Asked by: Glenn Hawkins
Subject: WARP-DRIVE IS ONE OF THE MOST REMARKABLE DISCOVERY EVER
Question: INERTIAL PROPULSION IS POSSIBLE,
Because the third law proves it is.

A very important thread was posted on this site by, Ram Firestone. The date was, 2 December 2004. http://www.gyroscopes.org/forum/questions.asp?id=306

We were all wrong about physics. Ram wanted to know if an overhung gyroscope attempts to twist around its center of mass, or if it elects to orbit a supporting pedestal. I wanted to know the same thing, dose the gyroscope move around the pedestal, without the pedestal receiving a countering force to cause it to try to rotate around the gyroscope. Was the reason the pedestal did not counter rotate, because of the friction on the table, even when I was using specks of ice in place of wheels, I wondered? I worried too about about having to constantly accelerate the inert pedestal around a circle. That featherweight resistance would be so very light, did it even count?

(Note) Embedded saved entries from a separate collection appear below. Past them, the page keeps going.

(** * Signature pricing calculator: variant resolution, tier classification,
      price calculation and catalog normalization.

    Shallow embedding of the logic of the [SignaturePricingCalculator]
    React component.  The component's hooks become explicit state passing
    over a [State] record; the asynchronous cart call is a section variable;
    [console] output is kept as a list of messages returned next to each
    result.

    Modelling conventions.
    - JavaScript strings are [string]s of Latin-1 characters.
    - The user count is a JavaScript number that only ever holds an integer
      (it starts at 1 and is changed by [+ 1], [- 1], [Math.max 1] and
      [Number.parseInt]); it is a [Z] here.  The two agree on the safe
      integers, up to [MAX_SAFE_INTEGER] in absolute value; a statement that
      depends on the value of a count, on its decimal string or on what
      [Number.parseInt] reads is made for safe integers only.
    - Prices are JavaScript numbers read by [Number.parseFloat]; they are
      exact rationals with a [NaN] element here: binary rounding of doubles
      and the infinities are outside the model.  The operations agree with
      those on doubles on safe integers; a statement about a price that is
      not a safe integer names the result of an operation and says nothing
      of its exact value.
    - A click on "Get Started" is one step: the state it leaves once the
      awaited cart call has settled.  So is a catalog fetch: the states
      between [setLoading(true)] and the end of the fetch are not states of
      the model. *)

From Stdlib Require Import ZArith QArith Qround List String Ascii Bool Lia.
From Stdlib Require Import DecimalString.
Import ListNotations.

Local Open Scope string_scope.
Local Open Scope Z_scope.

(* ------------------------------------------------------------------ *)
(** ** JavaScript strings *)

Module JsString.

(** [s.includes(t)]: [t] occurs in [s] as a contiguous substring. *)
Fixpoint includes (s t : string) : bool :=
  match s with
  | EmptyString => String.prefix t EmptyString
  | String _ s' => String.prefix t s || includes s' t
  end.

Definition lowerChar (c : ascii) : ascii :=
  let n := nat_of_ascii c in
  if (Nat.leb 65 n && Nat.leb n 90)%bool then ascii_of_nat (n + 32) else c.

(** [s.toLowerCase()] on the ASCII letters. *)
Fixpoint toLowerCase (s : string) : string :=
  match s with
  | EmptyString => EmptyString
  | String c s' => String (lowerChar c) (toLowerCase s')
  end.

(** The characters [Number.parseInt] and [Number.parseFloat] skip at
    the start of their argument. *)
Definition isWhiteSpace (c : ascii) : bool :=
  match nat_of_ascii c with
  | 9%nat | 10%nat | 11%nat | 12%nat | 13%nat | 32%nat | 160%nat => true
  | _ => false
  end.

Fixpoint trimStart (s : string) : string :=
  match s with
  | EmptyString => EmptyString
  | String c s' => if isWhiteSpace c then trimStart s' else s
  end.

(** Truthiness of a string: every string but the empty one. *)
Definition truthy (s : string) : bool := negb (String.eqb s "").

End JsString.

(* ------------------------------------------------------------------ *)
(** ** JavaScript numbers *)

Module JsNumber.

(** A price: a finite value or [NaN]. *)
Inductive number : Type :=
| Fin (q : Q)
| NaN.

Definition ofZ (z : Z) : number := Fin (inject_Z z).

Definition add (a b : number) : number :=
  match a, b with
  | Fin x, Fin y => Fin (Qred (x + y))
  | _, _ => NaN
  end.

Definition mul (a b : number) : number :=
  match a, b with
  | Fin x, Fin y => Fin (Qred (x * y))
  | _, _ => NaN
  end.

(** [a / 2]. *)
Definition half (a : number) : number :=
  match a with
  | Fin x => Fin (Qred (x / 2))
  | NaN => NaN
  end.

(** [a <= b]; every comparison with [NaN] is false. *)
Definition leb (a b : number) : bool :=
  match a, b with
  | Fin x, Fin y => Qle_bool x y
  | _, _ => false
  end.

(** [Math.round]: the nearest integer, halves towards plus infinity. *)
Definition Math_round (a : number) : number :=
  match a with
  | Fin x => ofZ (Qfloor (x + (1 # 2)))
  | NaN => NaN
  end.

(** Value of a character as a digit, for radices up to 36. *)
Definition digitValue (c : ascii) : option Z :=
  let n := Z.of_nat (nat_of_ascii c) in
  if (48 <=? n) && (n <=? 57) then Some (n - 48)
  else if (97 <=? n) && (n <=? 122) then Some (n - 87)
  else if (65 <=? n) && (n <=? 90) then Some (n - 55)
  else None.

(** Longest prefix of [s] made of digits of the radix, as a value;
    [acc] is [None] until a digit has been read. *)
Fixpoint parseDigits (radix : Z) (s : string) (acc : option Z) : option Z :=
  match s with
  | EmptyString => acc
  | String c s' =>
      match digitValue c with
      | Some d =>
          if d <? radix
          then parseDigits radix s'
                 (Some (radix * match acc with Some a => a | None => 0 end + d))
          else acc
      | None => acc
      end
  end.

Definition stripHexPrefix (s : string) : option string :=
  match s with
  | String "0" (String "x" r) => Some r
  | String "0" (String "X" r) => Some r
  | _ => None
  end.

(** [Number.parseInt(s, radix)]; radix [0] stands for an omitted radix.
    [None] is [NaN]. *)
Definition parseInt (s : string) (radix : Z) : option Z :=
  let s1 := JsString.trimStart s in
  let '(sign, s2) :=
    match s1 with
    | String "-" r => (-1, r)
    | String "+" r => (1, r)
    | _ => (1, s1)
    end in
  if (radix =? 0) || ((2 <=? radix) && (radix <=? 36)) then
    let '(r, s3) :=
      if (radix =? 0) || (radix =? 16) then
        match stripHexPrefix s2 with
        | Some rest => (16, rest)
        | None => (if radix =? 0 then 10 else radix, s2)
        end
      else (radix, s2) in
    match parseDigits r s3 None with
    | Some v => Some (sign * v)
    | None => None
    end
  else None.

(** [n.toString()] of an integer (below the 1e21 where JavaScript
    switches to exponent notation). *)
Definition toString (n : Z) : string := NilZero.string_of_int (Z.to_int n).

(** [Number.MAX_SAFE_INTEGER], 2^53 - 1, and [Number.isSafeInteger]: the
    integers on which a double and its arithmetic are exact. *)
Definition MAX_SAFE_INTEGER : Z := 9007199254740991.

Definition isSafeInteger (n : Z) : Prop :=
  - MAX_SAFE_INTEGER <= n <= MAX_SAFE_INTEGER.

End JsNumber.

Import JsNumber.

Module JsFloat.

(** Decimal digits at the start of [s]: their value on top of [acc],
    how many were read, and the rest of the string. *)
Fixpoint readDigits (s : string) (acc : Z) (cnt : nat) : Z * nat * string :=
  match s with
  | EmptyString => (acc, cnt, s)
  | String c s' =>
      let n := Z.of_nat (nat_of_ascii c) in
      if (48 <=? n) && (n <=? 57)
      then readDigits s' (10 * acc + (n - 48)) (S cnt)
      else (acc, cnt, s)
  end.

(** The exponent part ([e], an optional sign, digits), taken only when a
    digit follows. *)
Definition readExponent (s : string) : Z :=
  let body (r : string) (sign : Z) :=
    let '(e, cnt, _) := readDigits r 0 0%nat in
    match cnt with O => 0 | S _ => sign * e end in
  match s with
  | String c r =>
      if (Ascii.eqb c "e" || Ascii.eqb c "E")%bool then
        match r with
        | String "-" r' => body r' (-1)
        | String "+" r' => body r' 1
        | _ => body r 1
        end
      else 0
  | EmptyString => 0
  end.

(** [m * 10^e] as an exact rational. *)
Definition scale10 (m e : Z) : Q :=
  if 0 <=? e then inject_Z (m * 10 ^ e)
  else Qred (Qmake m (Z.to_pos (10 ^ (- e)))).

(** [Number.parseFloat(s)] on decimal literals. *)
Definition parseFloat (s : string) : number :=
  let s1 := JsString.trimStart s in
  let '(sign, s2) :=
    match s1 with
    | String "-" r => (-1, r)
    | String "+" r => (1, r)
    | _ => (1, s1)
    end in
  let '(ip, icnt, s3) := readDigits s2 0 0%nat in
  let '(m, fcnt, s4) :=
    match s3 with
    | String "." r => readDigits r ip 0%nat
    | _ => (ip, 0%nat, s3)
    end in
  match (icnt + fcnt)%nat with
  | O => NaN
  | S _ => Fin (scale10 (sign * m) (readExponent s4 - Z.of_nat fcnt))
  end.
(** * Gaussian-mixture benchmark task: a shallow embedding

    Source: [src/sbibm/tasks/gaussian_mixture/task.py].

    Conventions of the embedding.
    - Tensor entries are rationals ([Q]): arithmetic is exact, so rounding
      and overflow of the 32-bit floats of the tensor library are outside
      the model.  Equality of entries is [Qeq].
    - Tensors occur at ranks 0, 1 and 2 only: a rank-0 tensor is a [Q] (or a
      [nat] for an index), a rank-1 tensor a [vector], a rank-2 tensor a
      [matrix] given by the list of its rows.
    - [pyro.sample] is a node of a program tree ([Sample]); the tree is run
      against an explicit random generator, which replaces the global
      random state of the library.
    - The [while] loop of the rejection sampler takes a fuel argument; a
      run that uses it up ends in [Diverged]. *)

From Stdlib Require Import String ZArith QArith Bool Lia Lqa Arith List.
Import ListNotations.

Set Implicit Arguments.

Local Open Scope string_scope.
Local Open Scope list_scope.
Local Open Scope Q_scope.

(* ------------------------------------------------------------------ *)
(** ** Tensors *)

Definition vector := list Q.
Definition matrix := list (list Q).

(** A tensor of rank at most two, as the simulator receives it. *)
Inductive tensor : Type :=
| T0 (x : Q)
| T1 (v : vector)
| T2 (m : matrix).

Definition ndim (t : tensor) : nat :=
  match t with T0 _ => 0 | T1 _ => 1 | T2 _ => 2 end.

Definition shape (t : tensor) : list nat :=
  match t with
  | T0 _ => []
  | T1 v => [length v]
  | T2 m => [length m; length (hd [] m)]
  end.

(** [torch.atleast_2d]. *)
Definition atleast_2d (t : tensor) : matrix :=
  match t with
  | T0 x => [[x]]
  | T1 v => [v]
  | T2 m => m
  end.

(** Number of entries of a rank-2 tensor. *)
Definition numel (m : matrix) : nat :=
  fold_right (fun row n => (length row + n)%nat) 0%nat m.

(** Two rank-2 tensors with the same number of rows and, row by row, the
    same number of columns. *)
Definition same_shape (a b : matrix) : Prop :=
  Forall2 (fun ra rb : vector => length ra = length rb) a b.

(** Every row has [d] entries. *)
Definition cols (d : nat) (m : matrix) : Prop :=
  Forall (fun row : vector => length row = d) m.

(** [c * m] for a rank-0 [c]. *)
Definition scalar_mul (c : Q) (m : matrix) : matrix :=
  map (map (Qmult c)) m.

(** [col[:, None] * m]: a (B,1) column against a (B,d) tensor. *)
Definition mul_col (col : vector) (m : matrix) : matrix :=
  map (fun cr : Q * vector => map (Qmult (fst cr)) (snd cr)) (combine col m).

(** [v[None]] tiled [(b, 1)]: [b] copies of the row [v]. *)
Definition tile_rows (v : vector) (b : nat) : matrix := repeat v b.

(** [v[idx]] for a rank-1 index tensor. *)
Definition take (v : vector) (idx : list nat) : vector :=
  map (fun i => nth i v 0) idx.

(** [torch.cat] along dimension 0 of a non-empty list. *)
Definition cat (ts : list matrix) : matrix := concat ts.

(** Exceptions the modelled code can raise. *)
Inductive exn : Type :=
| AssertionError
| RuntimeError (msg : string)
| ZeroDivisionError
| TypeError
| ValueError (msg : string)
| ObservationLookupError.

(** Broadcasting of two dimensions: equal sizes are zipped, a size-one
    dimension is repeated, anything else is a shape mismatch. *)
Definition broadcast {A B : Type} (xs : list A) (ys : list B)
  : option (list (A * B)) :=
  match xs, ys with
  | [x], _ => Some (map (pair x) ys)
  | _, [y] => Some (map (fun x => (x, y)) xs)
  | _, _ => if Nat.eqb (length xs) (length ys)
            then Some (combine xs ys) else None
  end.

Fixpoint sequence_option {A : Type} (l : list (option A)) : option (list A) :=
  match l with
  | [] => Some []
  | None :: _ => None
  | Some a :: rest =>
      match sequence_option rest with
      | Some r => Some (a :: r)
      | None => None
      end
  end.

Definition shape_mismatch : exn :=
  RuntimeError "The size of tensor a must match the size of tensor b".

(** Entries of [a == b] after broadcasting both dimensions, flattened. *)
Definition eq_entries (a b : matrix) : exn + list bool :=
  match broadcast a b with
  | None => inl shape_mismatch
  | Some row_pairs =>
      match sequence_option
              (map (fun rr : vector * vector => broadcast (fst rr) (snd rr))
                   row_pairs) with
      | None => inl shape_mismatch
      | Some rows =>
          inr (map (fun xy : Q * Q => Qeq_bool (fst xy) (snd xy))
                   (concat rows))
      end
  end.

(** [element in self], that is [(element == self).any().item()]. *)
Definition contains (self element : matrix) : exn + bool :=
  match eq_entries element self with
  | inl e => inl e
  | inr bs => inr (existsb (fun b : bool => b) bs)
  end.

(* ------------------------------------------------------------------ *)
(** ** Special values of floating-point results

    The sampler only asks whether a log-probability is infinite, so a
    floating-point result is kept up to its class; the magnitude of a finite
    result is dropped. *)

Inductive fclass : Type := Finite | PInf | NInf | NaN.

(** [torch.log] of an exact value. *)
Definition log_class (x : Q) : fclass :=
  match Qcompare x 0 with
  | Gt => Finite
  | Eq => NInf
  | Lt => NaN
  end.

Definition neg_class (a : fclass) : fclass :=
  match a with PInf => NInf | NInf => PInf | c => c end.

Definition add_class (a b : fclass) : fclass :=
  match a, b with
  | NaN, _ | _, NaN => NaN
  | PInf, NInf | NInf, PInf => NaN
  | PInf, _ | _, PInf => PInf
  | NInf, _ | _, NInf => NInf
  | Finite, Finite => Finite
  end.

Definition sub_class (a b : fclass) : fclass := add_class a (neg_class b).

Definition sum_class (l : list fclass) : fclass :=
  fold_right add_class Finite l.

(** [torch.isinf]. *)
Definition isinf (a : fclass) : bool :=
  match a with PInf | NInf => true | _ => false end.
(** X5: the deploy unit runs its remote switch command only when the archive
    command succeeded and its output held a path.  When the archive command
    raises, or its output cannot be parsed or has no path, the unit raises
    that exception after the local command alone; otherwise it runs the
    switch command and returns or raises with it.  It makes no connection
    attempt. *)
Theorem deploy_switch_only_after_archive
        (E : Env) (h : DeployHost) (st : state) :
  (forall e,
      run_local E h [lit "nix"; lit "flake"; lit "archive"; lit "--to";
                     lit "ssh://" ++ deploy_target h; lit "--json"]
      = Raise e ->
      deploy E h st
      = (Raised e,
         mkState (attempts st)
           (trace st
            ++ [RunLocal h [lit "nix"; lit "flake"; lit "archive"; lit "--to";
                            lit "ssh://" ++ deploy_target h; lit "--json"]])))
  /\ (forall stdout e,
        run_local E h [lit "nix"; lit "flake"; lit "archive"; lit "--to";
                       lit "ssh://" ++ deploy_target h; lit "--json"]
        = Ok stdout ->
        json_path E stdout = Raise e ->
        deploy E h st
        = (Raised e,
           mkState (attempts st)
             (trace st
              ++ [RunLocal h [lit "nix"; lit "flake"; lit "archive"; lit "--to";
                              lit "ssh://" ++ deploy_target h; lit "--json"]])))
  /\ (forall stdout path,
        run_local E h [lit "nix"; lit "flake"; lit "archive"; lit "--to";
                       lit "ssh://" ++ deploy_target h; lit "--json"]
        = Ok stdout ->
        json_path E stdout = Ok path ->
        deploy E h st
        = (match run E h
                   (deploy_command h
                    ++ lit " switch --option accept-flake-config true --flake "
                    ++ path ++ lit "#"
                    ++ replace (lit ".nix-community.org") [] (host h)) with
           | Ok _ => Returned tt
           | Raise e => Raised e
           end,
           mkState (attempts st)
             (trace st
              ++ [RunLocal h [lit "nix"; lit "flake"; lit "archive"; lit "--to";
                              lit "ssh://" ++ deploy_target h; lit "--json"];
                  Run h (deploy_command h
                         ++ lit " switch --option accept-flake-config true --flake "
                         ++ path ++ lit "#"
                         ++ replace (lit ".nix-community.org") [] (host h))]))).
Proof.
  split; [|split].
  - intros e Hl. now rewrite deploy_cases, Hl.
  - intros stdout e Hl Hj. now rewrite deploy_cases, Hl, Hj.
  - intros stdout path Hl Hj. now rewrite deploy_cases, Hl, Hj.
Qed.
(** * compgraph: a shallow embedding of the computational-graph engine

    The development embeds [compgraph/operations.py] and [compgraph/graph.py]
    and states the properties of the engine over that embedding.

    Conventions of the embedding:
    - a row ([TRow], a Python [dict] from column names to values) is a finite
      map; dictionaries compare by content, so insertion order is not kept;
    - values are integers and strings; floating-point arithmetic is outside
      the model, so the mappers and reducers that compute floats are not
      embedded, except [Divide], whose quotient is left as a parameter;
    - a generator that is driven to its end is the sequence of rows it yields,
      closed either by normal exhaustion or by the exception that escapes it
      ([TRowsGenerator]); a consumer that stops pulling simply ignores the
      rest of that sequence, which is how laziness shows in the model. *)

From Stdlib Require Import ZArith Lia.
From stdpp Require Import gmap strings list fin_maps sorting.

#[local] Set Warnings "-clear-no-such-hyp".

Open Scope string_scope.
Open Scope list_scope.
Open Scope stdpp_scope.

(** ** Values, rows, exceptions *)

Inductive value :=
  | VInt (z : Z)
  | VStr (s : string).
(** * file-to-image: the container codec, the pixel mapper and the
      dimension planner of [js/utils/canvas.js]

    The development embeds two generations of the canvas utilities:

    - [Canvas]: the multi-file utilities of [js/utils/canvas.js]
      (64-byte main header, 128-byte file headers, magic [F2P1]);
    - [Legacy]: the single-file utilities that the older embed and extract
      tabs import (32-byte header, [encodeFileToCanvas] and
      [decodeFileFromCanvas]); [js/utils/canvas.js] still carries a copy
      of this writer and the body of this reader.

    Around them it embeds the two worker scripts and the worker
    singletons of [js/utils/worker.js] ([Worker]), the selection and the
    encoding of the embed tab of [js/modules/embed.js] ([Embed]), and
    [copyToClipboard] of [js/modules/text-to-image.js] ([TextToImage]).

    Byte buffers ([ArrayBuffer], [Uint8Array], [Uint8ClampedArray]) are
    lists of integers; indices and sizes are integers, and rationals
    where the source divides; a call that can throw returns a [result],
    an [async] function a [Promise]; a progress callback is the list of
    fractions it was called with, oldest first. *)

From Stdlib Require Import ZArith QArith Qminmax Qround Lia String Ascii.
From stdpp Require Import base list.

Local Open Scope Z_scope.

(** ** Platform primitives *)

Module Js.
(** [getOverallResult] on a registry that is not empty, by the three
    tests it makes. *)
Lemma getOverallResult_decision (m : TestManager)
    (hp : handle -> BaseTest World) :
  tests_ m <> [] ->
  getOverallResult m hp =
    if existsb (fun k => TestResult_eqb (result_of hp k) FAILED) (tests_ m)
    then FAILED
    else if existsb (fun k => TestResult_eqb (result_of hp k) TIMEOUT)
                    (tests_ m)
    then TIMEOUT
    else if forallb (fun k => TestResult_eqb (result_of hp k) PASSED)
                    (tests_ m)
    then PASSED
    else SKIPPED.
Proof.
  intros Hne. unfold getOverallResult.
  destruct (tests_ m) as [|h l]; [contradiction|].
  now rewrite fold_overall_flags.
Qed.

(** X10: folding [updateOverallResult] over the results of a batch
    yields the worst of them: [FAILED] once one is [FAILED] (or the
    field held [FAILED] before), else [TIMEOUT] once one is [TIMEOUT],
    else the field is unchanged; in particular the order of the results
    does not matter and [FAILED] is never overwritten. *)
Theorem updateOverallResult_keeps_worst (m : TestManager)
    (rs : list TestResult) :
  overall_result_ (update_all m rs) =
    (if TestResult_eqb (overall_result_ m) FAILED
        || existsb (fun r => TestResult_eqb r FAILED) rs
     then FAILED
     else if existsb (fun r => TestResult_eqb r TIMEOUT) rs then TIMEOUT
     else overall_result_ m) /\
  tests_ (update_all m rs) = tests_ m /\
  stop_on_first_failure_ (update_all m rs) = stop_on_first_failure_ m.
Proof.
  unfold update_all. revert m.
  induction rs as [|r rs IH]; intros m; cbn [fold_left existsb].
  - rewrite orb_false_r. split; [|now split].
    now destruct (overall_result_ m).
  - destruct (IH (updateOverallResult m r)) as (-> & -> & ->).
    destruct (updateOverallResult_fields m r) as [-> ->].
    split; [|now split].
    unfold updateOverallResult.
    destruct r, (overall_result_ m) eqn:E; cbn; rewrite ?E; cbn;
      try reflexivity;
      now destruct (existsb (fun r => TestResult_eqb r FAILED) rs),
                   (existsb (fun r => TestResult_eqb r TIMEOUT) rs).
Qed.

(** X11: on a registry that is not empty, [getOverallResult()] is
    [FAILED] exactly when some test is [FAILED]; [TIMEOUT] when none is
    [FAILED] and some is [TIMEOUT]; [PASSED] exactly when every test is
    [PASSED]; [SKIPPED] otherwise. It is never [NOT_RUN] or
    [RUNNING]. *)
Theorem getOverallResult_cases (m : TestManager)
    (hp : handle -> BaseTest World) :
  tests_ m <> [] ->
  let some (r : TestResult) :=
    exists k, In k (tests_ m) /\ result_of hp k = r in
  let all_passed :=
    forall k, In k (tests_ m) -> result_of hp k = PASSED in
  (getOverallResult m hp = FAILED <-> some FAILED) /\
  (getOverallResult m hp = TIMEOUT <-> ~ some FAILED /\ some TIMEOUT) /\
  (getOverallResult m hp = PASSED <-> all_passed) /\
  (getOverallResult m hp = SKIPPED <->
   ~ some FAILED /\ ~ some TIMEOUT /\ ~ all_passed) /\
  getOverallResult m hp <> NOT_RUN /\
  getOverallResult m hp <> RUNNING.
Proof.
  intros Hne. cbv zeta. rewrite (getOverallResult_decision m hp Hne).
  assert (Hex : forall r,
            existsb (fun k => TestResult_eqb (result_of hp k) r) (tests_ m)
              = true <->
            exists k, In k (tests_ m) /\ result_of hp k = r).
  { intros r. rewrite existsb_exists.
    split; intros (k & Hk & H); exists k; split; try exact Hk;
      now apply TestResult_eqb_eq. }
  assert (Hall :
            forallb (fun k => TestResult_eqb (result_of hp k) PASSED)
                    (tests_ m) = true <->
            forall k, In k (tests_ m) -> result_of hp k = PASSED).
  { rewrite forallb_forall.
    split; intros H k Hk; apply TestResult_eqb_eq; now apply H. }
  assert (Hconflict : forall r,
            r <> PASSED ->
            (exists k, In k (tests_ m) /\ result_of hp k = r) ->
            ~ (forall k, In k (tests_ m) -> result_of hp k = PASSED)).
  { intros r Hr (k & Hk & Hkr) H. rewrite (H k Hk) in Hkr. now apply Hr. }
  destruct (existsb (fun k => TestResult_eqb (result_of hp k) FAILED)
              (tests_ m)) eqn:Ef.
  { apply Hex in Ef.
    pose proof (Hconflict FAILED (fun H => ltac:(discriminate H)) Ef) as Hc.
    repeat split; try discriminate; auto; tauto. }
  assert (Hnf : ~ (exists k, In k (tests_ m) /\ result_of hp k = FAILED)).
  { intros H. apply Hex in H. congruence. }
  destruct (existsb (fun k => TestResult_eqb (result_of hp k) TIMEOUT)
              (tests_ m)) eqn:Et.
  { apply Hex in Et.
    pose proof (Hconflict TIMEOUT (fun H => ltac:(discriminate H)) Et) as Hc.
    repeat split; try discriminate; auto; tauto. }
  assert (Hnt : ~ (exists k, In k (tests_ m) /\ result_of hp k = TIMEOUT)).
  { intros H. apply Hex in H. congruence. }
  destruct (forallb (fun k => TestResult_eqb (result_of hp k) PASSED)
              (tests_ m)) eqn:Ep.
  - pose proof (proj1 Hall eq_refl) as Hp.
    repeat split; try discriminate; auto; tauto.
  - assert (Hnp : ~ (forall k, In k (tests_ m) -> result_of hp k = PASSED)).
    { intros H. apply (proj2 Hall) in H. discriminate. }
    repeat split; try discriminate; auto; tauto.
Qed.

(** X12: [getOverallResult()] depends on which test objects are
    registered, not on their order nor on how often each is
    registered. *)
Theorem getOverallResult_order_independent (m1 m2 : TestManager)
    (hp : handle -> BaseTest World) :
  (forall k : handle, In k (tests_ m1) <-> In k (tests_ m2)) ->
  getOverallResult m1 hp = getOverallResult m2 hp.
Proof.
  intros Hsame.
  destruct (tests_ m1) as [|h1 l1] eqn:E1.
  - destruct (tests_ m2) as [|h2 l2] eqn:E2.
    + unfold getOverallResult. now rewrite E1, E2.
    + exfalso. apply (proj2 (Hsame h2)). now left.
  - assert (Hne1 : tests_ m1 <> []) by (rewrite E1; discriminate).
    assert (Hne2 : tests_ m2 <> []).
    { intros E2. rewrite E2 in Hsame. apply (proj1 (Hsame h1)). now left. }
    rewrite (getOverallResult_decision m1 hp Hne1),
            (getOverallResult_decision m2 hp Hne2), E1.
    rewrite !(existsb_same_elements _ (h1 :: l1) (tests_ m2)) by exact Hsame.
    now rewrite (forallb_same_elements _ (h1 :: l1) (tests_ m2))
      by exact Hsame.
Qed.
Lemma lookup_places_last (k : biome) (bs : list biome) :
  forall start i b,
    nth_error bs i = Some b ->
    sameKey k b = true ->
    (forall j b', (i < j)%nat -> nth_error bs j = Some b' -> sameKey k b' = false) ->
    lookup k (rev (combine bs (seq start (List.length bs)))) = Some (start + i)%nat.
Proof.
  induction bs as [| b0 rest IH]; intros start i b N K L; rewrite lookup_places.
  - destruct i; discriminate N.
  - destruct i as [| i].
    + injection N as ->.
      rewrite lookup_places_none.
      * rewrite K, Nat.add_0_r. reflexivity.
      * intros b' Hb'. apply In_nth_error in Hb'. destruct Hb' as [j Hj].
        apply (L (S j) b'); [lia | exact Hj].
    + rewrite (IH (S start) i b N K).
      * f_equal. lia.
      * intros j b' Hj Nj. apply (L (S j) b'); [lia | exact Nj].
Qed.

Lemma includesDefault_spec (bs : list biome) :
  includesDefault bs = true <-> In Default bs.
Proof.
  unfold includesDefault. rewrite existsb_exists. split.
  - intros ([n |] & Hin & H); [discriminate H | exact Hin].
  - intros H. exists Default. split; [exact H | reflexivity].
Qed.

(** X25.  [createBiomeToAtlasMap] returns.  It appends ['default'] to the
    array it is given unless the array holds it already.  The map sends every
    element of the resulting array to a place of that array which holds an
    element with the same key, the last such place; so with elements that are
    pairwise different, as the renderer passes them, each is sent to its own
    place.  ['default'] always gets a place, and that place is what
    [getDefaultTextureIndex] returns afterwards. *)
Theorem atlas_places (biomeIndices : list biome) (t : TextureManager.t) :
  exists bs m t',
    createBiomeToAtlasMap biomeIndices t = Returned ((bs, m), t')
    /\ bs = (if includesDefault biomeIndices then biomeIndices
             else biomeIndices ++ [Default])
    /\ (forall b i, lookup b m = Some i ->
                    exists b', nth_error bs i = Some b' /\ sameKey b b' = true)
    /\ (forall b i,
          nth_error bs i = Some b ->
          (forall j b', (i < j)%nat -> nth_error bs j = Some b' -> sameKey b b' = false) ->
          lookup b m = Some i)
    /\ exists i,
        lookup Default m = Some i
        /\ (i < List.length bs)%nat
        /\ getDefaultTextureIndex t' = Returned (i, t').
Proof.
  unfold createBiomeToAtlasMap, bind, putThis, ret.
  set (bs := if includesDefault biomeIndices then biomeIndices
             else biomeIndices ++ [Default]).
  eexists bs, _, _. split; [reflexivity |]. split; [reflexivity |].
  rewrite places_fold, app_nil_r.
  assert (Sound : forall b i,
             lookup b (rev (combine bs (seq 0 (List.length bs)))) = Some i ->
             exists b', nth_error bs i = Some b' /\ sameKey b b' = true).
  { intros b i H. destruct (lookup_places_sound b bs 0 i H) as (_ & b' & N & K).
    rewrite Nat.sub_0_r in N. exists b'. split; assumption. }
  split; [exact Sound |]. split.
  - intros b i N L.
    exact (lookup_places_last b bs 0 i b N (sameKey_refl b) L).
  - assert (D : In Default bs).
    { unfold bs. destruct (includesDefault biomeIndices) eqn:E.
      - apply includesDefault_spec, E.
      - apply in_or_app. right. left. reflexivity. }
    destruct (lookup Default (rev (combine bs (seq 0 (List.length bs)))))
      as [i |] eqn:E.
    + exists i. split; [reflexivity |]. split; [| reflexivity].
      destruct (Sound Default i E) as (b' & N & _).
      apply nth_error_Some. rewrite N. discriminate.
    + exfalso.
      assert (H : forall bs' start,
                 In Default bs' ->
                 lookup Default (rev (combine bs' (seq start (List.length bs')))) <> None).
      { induction bs' as [| b rest IH]; intros start Hin; [contradiction |].
        rewrite lookup_places.
        destruct (lookup Default
                    (rev (combine rest (seq (S start) (List.length rest))))) eqn:R;
          [discriminate |].
        destruct Hin as [-> | Hin]; [discriminate |].
        exfalso. exact (IH (S start) Hin R). }
      exact (H bs 0%nat D E).
Qed.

Ram believed as I did, that if the gyroscope preferred to rotate freely around the pedestal and the pedestal preferred not to move, then inertial propulsion was surely possible, otherwise, it was not.

All of my observations and testing indicated that there was no counter reaction showing up at the pedestal or string. This was confusing, because at the time we mistakenly believed that physics determined that in all cases a gyro would attempt to rotate around its center of mass. If that was not enough to set one aback, there was the third law that said there had to be an equal and opposite reaction, which we took in our study to mean, two opposite forces rotating around the center of gyro mass, but again in this too we misunderstood physics as it relates to overhung precession.

Several contributors joined in. There was Ram, Glen Turner, Sandy, Nitro, Ray, Momentus, DaveS, Glenn H. and MicroMach. Almost seven years later nobody had provided sufficient testing to answer the question, until now. Each of us was gifted with clever minds. That is obvious in the thread, still we were all wrong about physics.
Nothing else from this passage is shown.